THE TASK:
Among the entries that follow, find every line with the word "PASS" and list it.

═════ DATA TO PROCESS

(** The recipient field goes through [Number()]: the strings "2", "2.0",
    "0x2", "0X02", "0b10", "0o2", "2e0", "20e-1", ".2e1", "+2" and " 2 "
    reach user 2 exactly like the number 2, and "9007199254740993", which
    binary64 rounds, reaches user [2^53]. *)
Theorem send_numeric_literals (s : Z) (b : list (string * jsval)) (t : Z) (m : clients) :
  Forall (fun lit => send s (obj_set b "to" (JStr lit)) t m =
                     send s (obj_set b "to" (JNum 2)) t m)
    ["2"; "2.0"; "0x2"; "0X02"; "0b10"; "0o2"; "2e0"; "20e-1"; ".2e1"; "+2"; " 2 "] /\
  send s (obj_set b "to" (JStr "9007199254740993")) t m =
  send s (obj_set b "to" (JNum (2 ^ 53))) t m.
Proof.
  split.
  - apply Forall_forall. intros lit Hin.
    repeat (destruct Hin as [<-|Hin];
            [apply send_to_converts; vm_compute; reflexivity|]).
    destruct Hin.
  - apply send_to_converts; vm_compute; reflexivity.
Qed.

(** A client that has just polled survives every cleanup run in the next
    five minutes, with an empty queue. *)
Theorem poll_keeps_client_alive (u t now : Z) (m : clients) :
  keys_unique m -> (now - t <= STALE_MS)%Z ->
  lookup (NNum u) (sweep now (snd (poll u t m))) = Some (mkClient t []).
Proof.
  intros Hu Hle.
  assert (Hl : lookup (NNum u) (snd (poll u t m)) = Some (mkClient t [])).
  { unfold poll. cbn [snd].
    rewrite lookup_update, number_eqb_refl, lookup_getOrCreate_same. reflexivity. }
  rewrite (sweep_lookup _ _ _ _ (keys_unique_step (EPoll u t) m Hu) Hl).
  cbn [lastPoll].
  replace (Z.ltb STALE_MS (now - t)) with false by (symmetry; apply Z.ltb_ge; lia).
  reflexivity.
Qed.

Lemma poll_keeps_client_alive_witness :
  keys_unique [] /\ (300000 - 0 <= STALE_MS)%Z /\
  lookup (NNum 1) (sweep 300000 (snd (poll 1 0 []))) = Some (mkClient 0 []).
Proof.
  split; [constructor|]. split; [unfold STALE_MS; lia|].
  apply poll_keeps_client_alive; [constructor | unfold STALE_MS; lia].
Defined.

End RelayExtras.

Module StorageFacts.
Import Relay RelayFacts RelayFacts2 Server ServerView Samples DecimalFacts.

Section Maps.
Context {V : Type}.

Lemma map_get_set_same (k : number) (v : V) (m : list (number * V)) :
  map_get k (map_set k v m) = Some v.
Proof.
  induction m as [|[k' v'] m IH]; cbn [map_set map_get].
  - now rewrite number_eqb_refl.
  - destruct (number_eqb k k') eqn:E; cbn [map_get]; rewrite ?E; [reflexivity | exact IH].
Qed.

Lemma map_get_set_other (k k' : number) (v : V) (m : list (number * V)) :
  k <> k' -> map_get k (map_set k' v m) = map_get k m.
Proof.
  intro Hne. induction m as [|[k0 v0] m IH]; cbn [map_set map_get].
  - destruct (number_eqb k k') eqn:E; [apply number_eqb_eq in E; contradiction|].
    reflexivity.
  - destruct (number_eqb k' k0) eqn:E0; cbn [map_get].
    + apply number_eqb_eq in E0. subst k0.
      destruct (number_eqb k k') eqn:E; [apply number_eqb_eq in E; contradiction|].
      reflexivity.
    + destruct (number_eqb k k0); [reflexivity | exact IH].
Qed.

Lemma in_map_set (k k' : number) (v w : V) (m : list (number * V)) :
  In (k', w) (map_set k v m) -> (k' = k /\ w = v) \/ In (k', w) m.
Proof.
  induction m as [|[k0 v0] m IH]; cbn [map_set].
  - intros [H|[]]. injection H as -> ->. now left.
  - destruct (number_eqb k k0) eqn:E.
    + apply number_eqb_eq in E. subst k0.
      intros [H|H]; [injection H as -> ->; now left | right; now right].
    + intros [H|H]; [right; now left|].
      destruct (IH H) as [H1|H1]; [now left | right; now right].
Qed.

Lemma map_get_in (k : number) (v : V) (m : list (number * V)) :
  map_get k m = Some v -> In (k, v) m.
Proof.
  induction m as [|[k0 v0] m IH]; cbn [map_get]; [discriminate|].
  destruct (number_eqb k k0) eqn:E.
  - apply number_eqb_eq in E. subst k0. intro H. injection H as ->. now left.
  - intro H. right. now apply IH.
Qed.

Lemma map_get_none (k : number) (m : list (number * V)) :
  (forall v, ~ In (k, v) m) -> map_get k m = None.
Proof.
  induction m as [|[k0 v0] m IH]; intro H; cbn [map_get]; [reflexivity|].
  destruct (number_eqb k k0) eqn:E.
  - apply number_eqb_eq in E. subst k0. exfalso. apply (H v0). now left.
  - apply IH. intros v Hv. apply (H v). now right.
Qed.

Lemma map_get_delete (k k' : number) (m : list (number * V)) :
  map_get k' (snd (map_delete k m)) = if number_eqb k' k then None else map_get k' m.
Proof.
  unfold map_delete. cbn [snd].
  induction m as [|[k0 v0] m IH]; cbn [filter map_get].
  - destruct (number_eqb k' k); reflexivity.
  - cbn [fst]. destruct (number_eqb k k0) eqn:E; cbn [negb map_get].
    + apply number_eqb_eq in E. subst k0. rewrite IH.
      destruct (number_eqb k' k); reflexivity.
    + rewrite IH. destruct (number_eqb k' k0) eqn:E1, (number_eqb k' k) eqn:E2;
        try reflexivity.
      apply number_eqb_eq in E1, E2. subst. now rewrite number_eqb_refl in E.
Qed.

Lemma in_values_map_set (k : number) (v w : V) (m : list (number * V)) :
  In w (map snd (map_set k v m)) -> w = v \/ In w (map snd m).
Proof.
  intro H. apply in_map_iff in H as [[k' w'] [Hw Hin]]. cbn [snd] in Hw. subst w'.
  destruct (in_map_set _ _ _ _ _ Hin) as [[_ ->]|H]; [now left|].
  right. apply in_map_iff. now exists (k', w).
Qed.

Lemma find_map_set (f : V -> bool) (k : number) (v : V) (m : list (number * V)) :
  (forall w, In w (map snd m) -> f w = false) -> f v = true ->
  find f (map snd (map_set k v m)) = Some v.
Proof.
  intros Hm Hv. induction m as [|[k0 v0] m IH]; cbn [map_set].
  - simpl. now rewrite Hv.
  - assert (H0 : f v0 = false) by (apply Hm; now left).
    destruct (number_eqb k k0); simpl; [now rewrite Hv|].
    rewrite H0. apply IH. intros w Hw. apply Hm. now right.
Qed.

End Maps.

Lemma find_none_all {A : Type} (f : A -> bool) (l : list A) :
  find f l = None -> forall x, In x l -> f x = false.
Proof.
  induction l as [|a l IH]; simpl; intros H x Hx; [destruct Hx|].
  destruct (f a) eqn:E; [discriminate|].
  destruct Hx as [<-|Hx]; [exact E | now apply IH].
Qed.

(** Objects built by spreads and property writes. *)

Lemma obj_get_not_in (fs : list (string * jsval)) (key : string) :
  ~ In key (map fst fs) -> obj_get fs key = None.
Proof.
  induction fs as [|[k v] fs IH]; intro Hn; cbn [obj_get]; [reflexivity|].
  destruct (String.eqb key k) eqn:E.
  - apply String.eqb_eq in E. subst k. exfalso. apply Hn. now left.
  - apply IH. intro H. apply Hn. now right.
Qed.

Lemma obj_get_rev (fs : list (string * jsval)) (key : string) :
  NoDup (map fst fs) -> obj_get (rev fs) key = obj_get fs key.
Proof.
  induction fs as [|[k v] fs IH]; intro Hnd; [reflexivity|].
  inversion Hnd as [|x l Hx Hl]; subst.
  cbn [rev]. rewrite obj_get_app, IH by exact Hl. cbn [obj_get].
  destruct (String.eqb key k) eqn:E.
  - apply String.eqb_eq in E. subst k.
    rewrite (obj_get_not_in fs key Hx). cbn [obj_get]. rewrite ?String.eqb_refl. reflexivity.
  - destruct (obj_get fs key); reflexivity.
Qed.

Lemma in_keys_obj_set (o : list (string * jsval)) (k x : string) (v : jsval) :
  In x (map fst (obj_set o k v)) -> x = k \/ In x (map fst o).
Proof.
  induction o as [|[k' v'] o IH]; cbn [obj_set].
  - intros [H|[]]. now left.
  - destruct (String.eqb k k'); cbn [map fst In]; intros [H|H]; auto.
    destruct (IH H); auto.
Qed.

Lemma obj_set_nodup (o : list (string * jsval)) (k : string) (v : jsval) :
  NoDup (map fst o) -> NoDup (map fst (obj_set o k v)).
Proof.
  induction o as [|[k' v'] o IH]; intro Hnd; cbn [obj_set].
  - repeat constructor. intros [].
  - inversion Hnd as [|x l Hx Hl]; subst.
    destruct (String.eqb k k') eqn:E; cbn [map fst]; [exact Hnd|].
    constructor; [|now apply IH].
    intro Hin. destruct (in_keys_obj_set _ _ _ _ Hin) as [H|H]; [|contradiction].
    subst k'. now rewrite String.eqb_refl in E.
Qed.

══════════
═════ DATA TO PROCESS

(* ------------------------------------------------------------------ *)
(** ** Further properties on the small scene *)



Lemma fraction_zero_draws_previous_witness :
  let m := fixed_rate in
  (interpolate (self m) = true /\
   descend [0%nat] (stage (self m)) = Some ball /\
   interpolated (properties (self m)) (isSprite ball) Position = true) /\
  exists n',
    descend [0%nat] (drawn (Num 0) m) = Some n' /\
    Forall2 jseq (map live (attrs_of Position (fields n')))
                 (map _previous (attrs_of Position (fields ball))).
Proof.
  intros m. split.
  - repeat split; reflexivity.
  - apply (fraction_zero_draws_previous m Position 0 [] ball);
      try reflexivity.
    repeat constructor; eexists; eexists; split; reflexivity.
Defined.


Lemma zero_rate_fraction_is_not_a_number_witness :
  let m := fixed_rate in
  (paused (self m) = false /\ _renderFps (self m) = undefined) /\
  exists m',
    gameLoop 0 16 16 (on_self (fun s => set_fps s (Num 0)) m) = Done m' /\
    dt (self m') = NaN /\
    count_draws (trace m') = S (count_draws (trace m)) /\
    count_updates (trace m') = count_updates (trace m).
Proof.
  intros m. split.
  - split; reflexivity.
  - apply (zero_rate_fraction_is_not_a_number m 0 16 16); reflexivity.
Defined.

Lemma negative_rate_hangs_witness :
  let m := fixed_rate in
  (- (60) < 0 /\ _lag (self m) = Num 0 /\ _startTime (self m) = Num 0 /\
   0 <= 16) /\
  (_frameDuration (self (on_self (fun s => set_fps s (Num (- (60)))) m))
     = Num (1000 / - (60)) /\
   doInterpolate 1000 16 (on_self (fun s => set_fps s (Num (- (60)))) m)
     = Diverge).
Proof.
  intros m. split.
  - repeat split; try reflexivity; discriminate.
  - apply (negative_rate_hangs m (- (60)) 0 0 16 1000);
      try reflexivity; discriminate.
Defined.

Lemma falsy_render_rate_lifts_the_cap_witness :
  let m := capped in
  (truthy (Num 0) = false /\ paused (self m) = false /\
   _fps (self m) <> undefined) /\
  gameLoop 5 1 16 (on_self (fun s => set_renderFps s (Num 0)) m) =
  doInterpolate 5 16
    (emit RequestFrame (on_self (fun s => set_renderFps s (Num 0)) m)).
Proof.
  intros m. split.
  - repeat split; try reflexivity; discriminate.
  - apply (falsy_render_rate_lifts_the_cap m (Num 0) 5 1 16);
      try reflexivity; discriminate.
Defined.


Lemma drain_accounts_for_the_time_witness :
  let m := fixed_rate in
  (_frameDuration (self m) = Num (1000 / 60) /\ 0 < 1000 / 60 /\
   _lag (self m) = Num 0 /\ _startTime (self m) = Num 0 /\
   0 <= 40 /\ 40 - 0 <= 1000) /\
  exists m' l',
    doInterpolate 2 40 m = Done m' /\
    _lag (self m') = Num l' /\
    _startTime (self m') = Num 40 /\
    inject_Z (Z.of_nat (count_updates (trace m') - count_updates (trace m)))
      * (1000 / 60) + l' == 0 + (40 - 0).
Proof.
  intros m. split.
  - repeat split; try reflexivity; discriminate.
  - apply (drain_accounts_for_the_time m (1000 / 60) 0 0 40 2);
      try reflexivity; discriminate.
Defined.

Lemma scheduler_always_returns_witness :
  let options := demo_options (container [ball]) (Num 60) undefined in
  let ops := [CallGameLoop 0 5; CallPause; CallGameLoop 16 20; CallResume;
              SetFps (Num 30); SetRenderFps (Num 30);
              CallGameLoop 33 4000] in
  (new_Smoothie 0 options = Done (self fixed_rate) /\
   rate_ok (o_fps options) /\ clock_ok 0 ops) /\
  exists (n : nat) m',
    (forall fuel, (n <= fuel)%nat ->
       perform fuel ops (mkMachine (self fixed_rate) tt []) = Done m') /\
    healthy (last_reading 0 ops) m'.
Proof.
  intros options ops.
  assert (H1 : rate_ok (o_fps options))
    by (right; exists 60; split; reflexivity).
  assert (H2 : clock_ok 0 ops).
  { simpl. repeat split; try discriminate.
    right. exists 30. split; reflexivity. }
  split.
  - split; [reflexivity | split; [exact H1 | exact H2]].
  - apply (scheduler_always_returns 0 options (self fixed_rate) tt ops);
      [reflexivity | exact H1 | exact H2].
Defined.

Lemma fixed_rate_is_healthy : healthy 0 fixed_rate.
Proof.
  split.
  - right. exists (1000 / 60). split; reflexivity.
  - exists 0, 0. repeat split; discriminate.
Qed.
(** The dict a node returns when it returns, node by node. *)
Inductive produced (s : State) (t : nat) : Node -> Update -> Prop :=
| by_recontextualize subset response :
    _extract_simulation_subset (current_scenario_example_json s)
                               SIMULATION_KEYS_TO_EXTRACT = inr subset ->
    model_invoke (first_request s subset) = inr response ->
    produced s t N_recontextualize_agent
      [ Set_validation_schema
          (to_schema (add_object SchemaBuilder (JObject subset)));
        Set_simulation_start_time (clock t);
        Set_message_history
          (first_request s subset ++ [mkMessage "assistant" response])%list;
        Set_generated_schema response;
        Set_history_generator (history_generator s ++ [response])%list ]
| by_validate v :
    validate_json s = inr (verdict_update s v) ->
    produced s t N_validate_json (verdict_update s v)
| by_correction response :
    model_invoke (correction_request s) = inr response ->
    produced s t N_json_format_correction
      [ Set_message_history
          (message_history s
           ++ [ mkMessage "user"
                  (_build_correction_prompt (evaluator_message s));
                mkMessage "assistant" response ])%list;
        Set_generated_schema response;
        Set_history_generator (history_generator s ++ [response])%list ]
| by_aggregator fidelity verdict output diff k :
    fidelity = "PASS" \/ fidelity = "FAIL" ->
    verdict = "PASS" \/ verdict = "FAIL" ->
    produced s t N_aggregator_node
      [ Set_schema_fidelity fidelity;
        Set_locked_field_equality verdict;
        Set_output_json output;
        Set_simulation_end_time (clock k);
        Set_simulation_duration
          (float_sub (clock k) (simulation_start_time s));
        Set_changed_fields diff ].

══════════
═════ DATA TO PROCESS

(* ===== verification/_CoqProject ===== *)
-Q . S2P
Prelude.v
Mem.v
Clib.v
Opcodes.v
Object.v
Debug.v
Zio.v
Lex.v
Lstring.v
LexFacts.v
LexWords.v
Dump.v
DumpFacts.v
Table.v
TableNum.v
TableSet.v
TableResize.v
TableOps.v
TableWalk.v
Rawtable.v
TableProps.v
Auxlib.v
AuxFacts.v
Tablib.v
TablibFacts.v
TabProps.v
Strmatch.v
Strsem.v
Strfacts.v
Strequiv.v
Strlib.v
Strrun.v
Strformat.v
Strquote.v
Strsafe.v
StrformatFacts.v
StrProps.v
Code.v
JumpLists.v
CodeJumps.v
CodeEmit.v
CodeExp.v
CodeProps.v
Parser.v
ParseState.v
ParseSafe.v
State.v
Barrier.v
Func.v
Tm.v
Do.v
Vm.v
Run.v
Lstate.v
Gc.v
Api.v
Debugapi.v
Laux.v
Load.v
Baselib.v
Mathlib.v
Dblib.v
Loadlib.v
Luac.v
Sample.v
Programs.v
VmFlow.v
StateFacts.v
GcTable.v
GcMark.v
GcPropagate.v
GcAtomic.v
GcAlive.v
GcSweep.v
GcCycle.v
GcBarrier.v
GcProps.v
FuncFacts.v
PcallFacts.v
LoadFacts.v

══════════

TASK OUTPUT:
    fidelity = "PASS" \/ fidelity = "FAIL" ->
    verdict = "PASS" \/ verdict = "FAIL" ->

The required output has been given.